In questo preciso momento ti senti più realizzato come uomo, come artista o in ambedue le vesti?
Per la mia scala di valori spero di essere realizzato in primis come uomo, senza ombra di dubbio, perché se non mi sento realizzato come persona, in questo preciso momento come padre, non riuscirei a fare la musica che voglio. Se quando salgo sul palco non mi riconosco con me stesso quello che faccio non ha molto senso… la musica è vita, è emozione, è trasmettere un’emozione e se quando suono non mi sento realizzato come uomo capisci bene che non posso raccontare alcunché…tutto suonerebbe artificioso. Poi naturalmente mi sento realizzato anche come musicista, ma se mi sentissi realizzato solo come artista e non come uomo, per me sarebbe una disfatta, terribile, tanto più che in questi ultimi venti anni ho cercato di legare alla musica tutto ciò che le sta attorno… o se preferisci il contrario . SE oggi sono quello che sono lo devo in massima parte alla musica, la musica è al centro di una serie di problematiche che vanno al di là e che sono di drammatica attualità proprio in questi giorni. E questo l’ho appreso con il tempo. Ad esempio, quando ho iniziato ad organizzare il Festival di Berchidda avevo ben chiari gli obiettivi da raggiungere ma non ne conoscevo le potenzialità, così, man mano, facendo musica ho scoperto quanto la musica stessa potesse diventare un fattore importante di crescita, di arricchimento, di aggregazione… insomma ho scoperto come le arti – nel mio caso la musica – possano divenire dei linguaggi incredibili che rivestono un ruolo sociale, politico, nell’accezione migliore del termine. Tutto questo ci riporta alla prima affermazione e cioè il linguaggio artistico inteso come linguaggio sociale e politico postula che prima ci sia una coscienza politica e sociale che appartiene all’uomo per cui, se non c’è questo , la musica non ha senso. Insomma le due cose devono coincidere, devono camminare assieme, autoalimentarsi altrimenti il discorso cade.

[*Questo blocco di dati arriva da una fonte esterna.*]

(** The mask of [IndexOf] while the shift stays within [int]. *)
Lemma index_mask n :
  0 <= n <= 30 →
  to_size_t (to_int (to_int (Z.shiftl 1 n) - 1)) = Z.ones n.
Proof.
  intros Hn. pose proof (pow2_le_30 n Hn).
  rewrite Z.shiftl_1_l, Z.ones_equiv.
  rewrite (to_int_small (2 ^ n)) by lia.
  rewrite to_int_small by lia.
  unfold to_size_t. rewrite Z.mod_small; lia.
Qed.

(** The bit tested by [SplitBucket] while the shift stays within [int]. *)
Lemma split_bit n :
  0 <= n <= 30 → to_size_t (to_int (Z.shiftl 1 n)) = 2 ^ n.
Proof.
  intros Hn. pose proof (pow2_le_30 n Hn).
  rewrite Z.shiftl_1_l, to_int_small by lia.
  unfold to_size_t. rewrite Z.mod_small; lia.
Qed.

Lemma land_pow2_eq_0 x n :
  0 <= n → (Z.land x (2 ^ n) =? 0) = negb (Z.testbit x n).
Proof.
  intros Hn. destruct (Z.testbit x n) eqn:Hbit; simpl.
  - apply Z.eqb_neq. intros Hz.
    assert (Z.testbit (Z.land x (2 ^ n)) n = true) as Hb.
    { rewrite Z.land_spec, Hbit, Z.pow2_bits_true; done. }
    rewrite Hz, Z.bits_0 in Hb. done.
  - apply Z.eqb_eq. apply Z.bits_inj'. intros m Hm.
    rewrite Z.land_spec, Z.bits_0.
    destruct (decide (n = m)) as [<-|Hne].
    + by rewrite Hbit.
    + rewrite Z.pow2_bits_false by done. apply andb_false_r.
Qed.

Lemma shiftr_land_1_eq_0 x n :
  0 <= n → (Z.land (Z.shiftr x n) 1 =? 0) = negb (Z.testbit x n).
Proof.
  intros Hn. change 1 with (Z.ones 1). rewrite Z.land_ones by lia.
  rewrite <-Z.bit0_mod, Z.shiftr_spec by lia.
  rewrite Z.add_0_l. by destruct (Z.testbit x n).
Qed.

Lemma mod_pow2_succ x n :
  0 <= n →
  x mod 2 ^ (n + 1) = x mod 2 ^ n + (if Z.testbit x n then 2 ^ n else 0).
Proof.
  intros Hn. pose proof (Z.pow_pos_nonneg 2 n).
  rewrite Z.pow_add_r, Z.pow_1_r by lia.
  rewrite Z.rem_mul_r by lia.
  rewrite <-Z.testbit_spec' by done.
  destruct (Z.testbit x n); simpl; lia.
Qed.

Lemma mod_pow2_le x y m n :
  0 <= n <= m → x mod 2 ^ m = y mod 2 ^ m → x mod 2 ^ n = y mod 2 ^ n.
Proof.
  intros Hn Hxy. pose proof (Z.pow_pos_nonneg 2 n).
  pose proof (Z.pow_pos_nonneg 2 m).
  assert ((2 ^ n | 2 ^ m)) as Hdiv.
  { exists (2 ^ (m - n)). rewrite <-Z.pow_add_r by lia. f_equal. lia. }
  rewrite <-(Z.mod_mod_divide x _ _ Hdiv), <-(Z.mod_mod_divide y _ _ Hdiv).
  by rewrite Hxy.
Qed.

Lemma mod_pow2_mod x m n :
  0 <= n <= m → (x mod 2 ^ m) mod 2 ^ n = x mod 2 ^ n.
Proof.
  intros Hn. apply (mod_pow2_le _ _ m); [done|].
  apply Z.mod_mod. pose proof (Z.pow_pos_nonneg 2 m). lia.
Qed.

Lemma testbit_mod_pow2 x m n :
  0 <= n < m → Z.testbit (x mod 2 ^ m) n = Z.testbit x n.
Proof. intros. apply Z.mod_pow2_bits_low. lia. Qed.

(** * Facts about the extendible hash table *)

Section TableFacts.

Import Table.

Context {K V : Type} `{EqDecision K}.
Variable hash : K → Z.

Implicit Types (items : list (K * V)) (b : @Bucket K V)
  (t : @ExtendibleHashTable K V) (key k : K) (value v : V).

(** ** Entries of one bucket *)

Lemma find_item_None key items :
  find_item key items = None ↔ key ∉ items.*1.
Proof.
  induction items as [|[k v] items IH]; simpl.
  - split; [intros _; apply not_elem_of_nil | done].
  - rewrite not_elem_of_cons. case_decide; naive_solver.
Qed.

Lemma find_item_Some_elem key v items :
  find_item key items = Some v → key ∈ items.*1.
Proof.
  intros Hf. destruct (decide (key ∈ items.*1)) as [|Hn]; [done|].
  apply find_item_None in Hn. congruence.
Qed.

Lemma assign_item_None key value items :
  assign_item key value items = None ↔ key ∉ items.*1.
Proof.
  induction items as [|[k v] items IH]; simpl.
  - split; [intros _; apply not_elem_of_nil | done].
  - rewrite not_elem_of_cons. case_decide; [naive_solver|].
    destruct (assign_item key value items); naive_solver.
Qed.

Lemma assign_item_Some key value items items' :
  assign_item key value items = Some items' →
  items'.*1 = items.*1 ∧
  find_item key items' = Some value ∧
  (∀ k, k ≠ key → find_item k items' = find_item k items).
Proof.
  revert items'. induction items as [|[k v] items IH]; simpl; [done|].
  intros items'. case_decide as Hk.
  - intros [= <-]. subst k. simpl. split_and!; [done| |].
    + by rewrite decide_True.
    + intros k Hne. by rewrite !decide_False.
  - destruct (assign_item key value items) as [rest|]; [|done].
    intros [= <-]. destruct (IH rest eq_refl) as (Hkeys & Hfind & Hother).
    simpl. split_and!.
    + f_equal. exact Hkeys.
    + by rewrite decide_False.
    + intros k' Hne. case_decide; [done|]. by apply Hother.
Qed.

Lemma find_item_snoc_eq key value items :
  key ∉ items.*1 → find_item key (items ++ [(key, value)]) = Some value.
Proof.
  induction items as [|[k v] items IH]; simpl.
  - intros _. by rewrite decide_True.
  - rewrite not_elem_of_cons. intros [Hne Hn]. rewrite decide_False by done.
    by apply IH.
Qed.

Lemma find_item_snoc_ne k key value items :
  k ≠ key → find_item k (items ++ [(key, value)]) = find_item k items.
Proof.
  intros Hne. induction items as [|[k' v] items IH]; simpl.
  - by rewrite decide_False.
  - case_decide; [done|]. apply IH.
Qed.

Lemma erase_item_None key items :
  erase_item key items = None ↔ key ∉ items.*1.
Proof.
  induction items as [|[k v] items IH]; simpl.
  - split; [intros _; apply not_elem_of_nil | done].
  - rewrite not_elem_of_cons. case_decide; [naive_solver|].
    destruct (erase_item key items); naive_solver.
Qed.

Lemma erase_item_Some key items items' :
  erase_item key items = Some items' →
  items' ⊆ items ∧
  (length items' ≤ length items)%nat ∧
  (NoDup items.*1 → NoDup items'.*1 ∧ find_item key items' = None) ∧
  (∀ k, k ≠ key → find_item k items' = find_item k items).
Proof.
  revert items'. induction items as [|[k v] items IH]; simpl; [done|].
  intros items'. case_decide as Hk.
  - intros [= <-]. subst k. split_and!.
    + set_solver.
    + lia.
    + intros [Hn Hnd]%NoDup_cons. split; [done|]. by apply find_item_None.
    + intros k Hne. by rewrite decide_False.
  - destruct (erase_item key items) as [rest|]; [|done].
    intros [= <-]. destruct (IH rest eq_refl) as (Hsub & Hlen & Hnd & Hother).
    split_and!.
    + set_solver.
    + simpl. lia.
    + intros [Hn Hnd']%NoDup_cons. destruct (Hnd Hnd') as [? ?].
      simpl. rewrite decide_False by done. split; [|done].
      apply NoDup_cons. split; [|done].
      intros Hin. apply Hn.
      apply list_elem_of_fmap in Hin as ([k' v'] & -> & Hin).
      apply list_elem_of_fmap. exists (k', v'). split; [done|]. by apply Hsub.
    + intros k' Hne. simpl. case_decide; [done|]. by apply Hother.
Qed.

(** Entries picked by a test on the key. *)
Lemma find_item_filter (P : K → Prop) `{∀ k, Decision (P k)} key items :
  find_item key (filter (λ kv, P kv.1) items) =
  if decide (P key) then find_item key items else None.
Proof.
  induction items as [|[k v] items IH]; simpl.
  - by destruct (decide (P key)).
  - destruct (decide (P k)) as [Hk|Hk].
    + rewrite filter_cons_True by done. simpl.
      destruct (decide (k = key)) as [->|Hne].
      * by rewrite decide_True.
      * apply IH.
    + rewrite filter_cons_False by done. rewrite IH.
      destruct (decide (k = key)) as [->|Hne]; [|done].
      by repeat case_decide.
Qed.

Lemma filter_keys_subseteq (P : K * V → Prop) `{∀ kv, Decision (P kv)} items :
  (filter P items).*1 ⊆ items.*1.
Proof.
  intros k ([k' v] & -> & [_ Hin]%list_elem_of_filter)%list_elem_of_fmap.
  apply list_elem_of_fmap. by exists (k', v).
Qed.

Lemma NoDup_filter_keys (P : K * V → Prop) `{∀ kv, Decision (P kv)} items :
  NoDup items.*1 → NoDup (filter P items).*1.
Proof.
  induction items as [|[k v] items IH]; simpl; [done|].
  intros [Hn Hnd]%NoDup_cons.
  destruct (decide (P (k, v))).
  - rewrite filter_cons_True by done. simpl. apply NoDup_cons. split; [|auto].
    intros Hin. by apply Hn, (filter_keys_subseteq P).
  - rewrite filter_cons_False by done. auto.
Qed.


(** ** Routing *)

Lemma IndexOf_mod t key :
  0 <= global_depth_ t <= 30 →
  IndexOf hash t key = hash key mod 2 ^ global_depth_ t.
Proof.
  intros Hd. unfold IndexOf. rewrite index_mask by done.
  apply Z.land_ones. lia.
Qed.
Fixpoint parseSerializedNodeImpl (serializedNode : SerializedLexicalNode)
  (registeredNodes : gmap string RegisteredNode) : M NodeKey :=
  match serializedNode with
  | mkSerialized type key children =>
      match registeredNodes !! type with
      | None => invariant_false MsgTypeNotFound
      | Some registeredNode =>
          if negb (bool_decide (type = klass_getType registeredNode))
          then invariant_false MsgNoImportJSON
          else
            let node := importJSON ext type in
            createNode key node >>
            match children with
            | Some cs =>
                if isElementNode node then
                  (fix appendAll (cs : list SerializedLexicalNode) : M unit :=
                     match cs with
                     | [] => ret tt
                     | c :: cs' =>
                         let* childNode :=
                           parseSerializedNodeImpl c registeredNodes in
                         appendChild key childNode >> appendAll cs'
                     end) cs
                else ret tt
            | None => ret tt
            end >>
            ret key
      end
  end.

Una domanda un po’ strana, ma siccome a me capita, te la faccio senza pudore: ti capita di piangere ascoltando musica?
Certo che sì, mi capita spesso. Mi capita di piangere mentre suono e non mi vergogno a dirlo. Certo, si può piangere ma si può anche ridere… l’importante è che si faccia musica avendo qualcosa dentro, soprattutto per uno come me che ha passato i cinquanta. In uno scritto che mi venne chiesto dalla « Nuova Sardegna »in prossimità dei miei cinquant’anni, nel febbraio del 2011, quando mi apprestavo a fare un giro di concerti lunghissimo in Sardegna, ebbi modo di affermare che non è sufficiente soffiare dentro una tromba, ci vuole qualcosa di più profondo. L’abbiamo detto prima: per me la musica è sostanzialmente emozione… se non c’è emozione è come se l’intera impalcatura crollasse, priva di fondamento.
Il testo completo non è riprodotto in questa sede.